Quantitative calorimetric and spectroscopic analysis of drug-drug interactions

Abstract

Quantitative study of drug-drug interaction (DDI) is important for their effective and safe clinical management of various diseases. The interaction between two drugs results in either a reduction in action of one drug or an overall enhancement of the patient-beneficial effect. In the present work, we have studied interaction of naproxen with various anticancer, non-steroidal anti-inflammatory drugs, vitamins, antibiotic, antidiabetic, and antithyroid drugs with the help of ultrasensitive isothermal titration calorimetry and uv-absorbance spectroscopy. The purpose of this research is to comprehend the strength of drug-drug interaction based on thermodynamic signatures and simultaneously obtain support from absorbance spectral changes.

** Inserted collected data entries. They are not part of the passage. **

(* ===== verification/Pipeline.v ===== *)
(** * Pipeline: from what a process writes to what a client shows

    Joins the stages of a session: the reads of its pty ([readPTY]), the gather stage
    ([PtyGather.v]), the channel [s.ptyOut], the run loop ([SessionLoop.v]), a
    client's writer and the client itself ([EndToEnd.v]). *)
From Stdlib Require Import ZArith Lia.
From Stdlib Require Import Strings.Byte.
From stdpp Require Import base gmap sets list strings numbers option pretty.
From S2P Require Import Prelude GoStrings Wire Messages Codec Chan Resize SessionLoop SessionLists SessionInv.
From S2P Require Import SessionProps PtyGather EndToEnd.
From S2P Require Proc ClientAttach.
#[local] Open Scope Z_scope.

(** ** The exit code

    The run loop never changes the exit code of its session. *)

Section ExitCode.
Context {T : Type} {HT : Terminal T}.
Implicit Types s : Session T.

(** Whatever the code returns has the exit code of [s]. *)
Definition keeps {A} (st : A -> Session T) s (x : go A) : Prop :=
  forall a, x = Val a -> s_exitCode (st a) = s_exitCode s.

Lemma keeps_val {A} (st : A -> Session T) s a : s_exitCode (st a) = s_exitCode s -> keeps st s (Val a).
Proof. by intros H b [= <-]. Qed.

Lemma keeps_bind {A B} (st1 : A -> Session T) (st : B -> Session T) s x (k : A -> go B) :
  keeps st1 s x -> (forall a, s_exitCode (st1 a) = s_exitCode s -> keeps st s (k a)) ->
  keeps st s (go_bind x k).
Proof. intros Hx Hk b. destruct x as [a| |]; cbn; try done. apply Hk. by apply Hx. Qed.

(** Code that returns no session. *)
Lemma keeps_pure {A B} (st : B -> Session T) s (x : go A) (k : A -> go B) :
  (forall a, keeps st s (k a)) -> keeps st s (go_bind x k).
Proof. intros Hk b. destruct x as [a| |]; cbn; try done. apply Hk. Qed.

Lemma keeps_from {A} (st : A -> Session T) s s1 x :
  keeps st s1 x -> s_exitCode s1 = s_exitCode s -> keeps st s x.
Proof. intros Hx H a Ha. rewrite <- H. by apply Hx. Qed.

Create HintDb keeps_db.

Ltac keeps_call := eapply keeps_from; [solve [auto with keeps_db nocore]|repeat case_match; cbn in *; congruence].

(** One step through a piece of Go code. *)
Ltac keeps_step :=
  cbn beta iota in *;
  match goal with
  | |- keeps _ _ (Val _) => apply keeps_val; repeat case_match; cbn in *; congruence
  | |- keeps _ _ (Panic _) => by intros ?
  | |- keeps _ _ (Stuck _) => by intros ?
  | |- keeps _ _ (match ?x with _ => _ end) => destruct x
  | |- keeps _ _ (go_bind _ _) =>
      first [eapply keeps_bind; [keeps_call|intros ? ?]
            |eapply (keeps_bind (fun s => s)); [|intros ? ?]
            |apply keeps_pure; intros ?]
  | |- keeps _ _ _ => keeps_call
  end.
Ltac keeps_go := repeat keeps_step.

Abbreviation same := (fun s => s).

Lemma feed_one_keeps it s : keeps same s (feed_one it s).
Proof. unfold feed_one, close_applied. keeps_go. Qed.
#[local] Hint Resolve feed_one_keeps : keeps_db.

Lemma feed_all_keeps items : forall s, keeps same s (feed_all items s).
Proof. induction items as [|it items IH]; intros s; cbn [feed_all]; keeps_go. Qed.
#[local] Hint Resolve feed_all_keeps : keeps_db.

Lemma drain_keeps s : keeps same s (drain s).
Proof. unfold drain. keeps_go. Qed.
#[local] Hint Resolve drain_keeps : keeps_db.

Lemma waitFeedApplied_keeps last s : keeps same s (waitFeedApplied last s).
Proof. unfold waitFeedApplied. keeps_go. Qed.
#[local] Hint Resolve waitFeedApplied_keeps : keeps_db.

Lemma close_feed_keeps s : keeps same s (close_feed s).
Proof. unfold close_feed. keeps_go. Qed.
#[local] Hint Resolve close_feed_keeps : keeps_db.

Lemma queueOutput_keeps data cs : forall s, keeps snd s (queueOutput cs data s).
Proof. induction cs as [|p cs IH]; intros s; cbn [queueOutput]; keeps_go. Qed.
#[local] Hint Resolve queueOutput_keeps : keeps_db.

Lemma pruneFinishedClients_keeps cs : forall pending s, keeps snd s (pruneFinishedClients cs pending s).
Proof. induction cs as [|p cs IH]; intros pending s; cbn [pruneFinishedClients]; keeps_go. Qed.
#[local] Hint Resolve pruneFinishedClients_keeps : keeps_db.

Lemma offer_all_keeps cs msg : forall s, keeps same s (offer_all cs msg s).
Proof. induction cs as [|p cs IH]; intros s; cbn [offer_all]; keeps_go. Qed.
#[local] Hint Resolve offer_all_keeps : keeps_db.

Lemma notifyClientsChanged_keeps cs s : keeps same s (notifyClientsChanged cs s).
Proof. unfold notifyClientsChanged. keeps_go. Qed.
#[local] Hint Resolve notifyClientsChanged_keeps : keeps_db.

Lemma close_out_keeps p s : keeps same s (close_out p s).
Proof. unfold close_out. keeps_go. Qed.
#[local] Hint Resolve close_out_keeps : keeps_db.

Lemma close_conn_keeps p s : keeps same s (close_conn p s).
Proof. unfold close_conn. keeps_go. Qed.
#[local] Hint Resolve close_conn_keeps : keeps_db.

Lemma resize_to_target_keeps sizes s : keeps same s (resize_to_target sizes s).
Proof. unfold resize_to_target. keeps_go. Qed.
#[local] Hint Resolve resize_to_target_keeps : keeps_db.

Lemma arbitrateResize_keeps cs s : keeps same s (arbitrateResize cs s).
Proof. unfold arbitrateResize. keeps_go. Qed.
#[local] Hint Resolve arbitrateResize_keeps : keeps_db.

Lemma resizeForPending_keeps cs sz s : keeps same s (resizeForPending cs sz s).
Proof. unfold resizeForPending. keeps_go. Qed.
#[local] Hint Resolve resizeForPending_keeps : keeps_db.

Lemma prune_keeps s : keeps same s (prune s).
Proof. unfold prune, settle_output. keeps_go. Qed.
#[local] Hint Resolve prune_keeps : keeps_db.

Lemma loop_head_keeps s : keeps same s (loop_head s).
Proof. unfold loop_head, settle_output. keeps_go. Qed.
#[local] Hint Resolve loop_head_keeps : keeps_db.

Lemma on_pty_data_keeps data s : keeps same s (on_pty_data data s).
Proof. unfold on_pty_data. keeps_go. Qed.
#[local] Hint Resolve on_pty_data_keeps : keeps_db.

Lemma finish_clients_keeps cs m : forall s, keeps same s (finish_clients cs m s).
Proof. induction cs as [|p cs IH]; intros s; cbn [finish_clients]; keeps_go. Qed.
#[local] Hint Resolve finish_clients_keeps : keeps_db.

Lemma on_pty_closed_keeps s : keeps same s (on_pty_closed s).
Proof. unfold on_pty_closed. keeps_go. Qed.
#[local] Hint Resolve on_pty_closed_keeps : keeps_db.

Lemma push_pending_keeps s : keeps same s (push_pending s).
Proof. unfold push_pending. keeps_go. Qed.
#[local] Hint Resolve push_pending_keeps : keeps_db.

Lemma drop_client_keeps p s : keeps same s (drop_client p s).
Proof. unfold drop_client, settle_output. keeps_go. Qed.
#[local] Hint Resolve drop_client_keeps : keeps_db.

Lemma stop_clients_keeps cs : forall s, keeps same s (stop_clients cs s).
Proof. induction cs as [|p cs IH]; intros s; cbn [stop_clients]; keeps_go. Qed.
#[local] Hint Resolve stop_clients_keeps : keeps_db.

Lemma on_action_keeps a s : keeps fst s (on_action a s).
Proof.
  unfold on_action. destruct a; unfold on_attach, on_detach, on_kick, on_resize, on_clientInfo, on_stop, close_applied;
    keeps_go.
Qed.
#[local] Hint Resolve on_action_keeps : keeps_db.

Lemma exec_exitCode ev s s' r : exec ev s = Some (Val (s', r)) -> s_exitCode s' = s_exitCode s.
Proof.
  enough (forall x, exec ev s = Some x -> keeps fst s x) as H by (intros Hx; exact (H _ Hx _ eq_refl)).
  destruct ev; cbn [exec]; intros x;
    unfold writer_take, writer_ok, writer_err, writer_final, no_reply, writer_exit; cbn [fmap option_fmap option_map];
    repeat case_match; intros [= <-]; simplify_eq; keeps_go.
Qed.

Lemma steps_exitCode s evs s' : steps s evs s' -> s_exitCode s' = s_exitCode s.
Proof. induction 1 as [|s evs s1 ev s2 r _ IH _ Hx]; [done|]. by rewrite (exec_exitCode _ _ _ _ Hx). Qed.
End ExitCode.

(** ** The messages of a running session fit the wire *)

(** Everything a client is sent after its [Attached]: chunks of the gather stage,
    changes of the clients, and the exit code. *)
Lemma output_wire_ok o : blen (Output_Data o) <= ptyBatchSize -> wire_ok (MsgOutput o).
Proof.
  intros H. assert (ptyBatchSize + 5 <= maxFrameSize) as Hmax by (by apply Z.leb_le; vm_compute).
  split; [cbn; unfold Output_ok, bytes_ok; lia|]. unfold frame_ok, build_frame. cbn [Message_encode Output_encode].
  unfold Output_encode, WriteBytes, WriteU8, WriteU32, put, enc_seq, enc_ok, write, Buffer.
  destruct (blen (Output_Data o) =? 0); cbn [fst]; unfold blen in *;
    rewrite ?length_app, ?length_be_encode; cbn [length]; lia.
Qed.

Lemma changed_wire_ok c : ClientsChanged_ok c -> wire_ok (MsgClientsChanged c).
Proof.
  intros H. split; [exact H|]. unfold frame_ok, build_frame. cbn [Message_encode].
  unfold ClientsChanged_encode, WriteU8, WriteU16, put, enc_seq, write, Buffer. cbn [fst].
  unfold blen. rewrite !length_app, !length_be_encode. by apply Z.leb_le; vm_compute.
Qed.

Weak interaction of naproxen was observed with all the studied drugs except for L-ascorbic acid, diclofenac and lincomycin. In all the discussed drugs L-Ascorbic acid has the strongest interaction with naproxen while diclofenac and lincomycin show no sign of interaction. Further, correlation of standard molar enthalpy of interaction (ΔHm°), change in absorbance maxima (ΔAmax), and partitioning coefficient in organic to aqueous phase (logP) with number of H-bonding groups present (nH) on the drug was done, which suggests that with increase in hydrogen bonding groups the strength of DDI decreases. The thermodynamic signature also enabled understanding role of desolvation in the interaction process.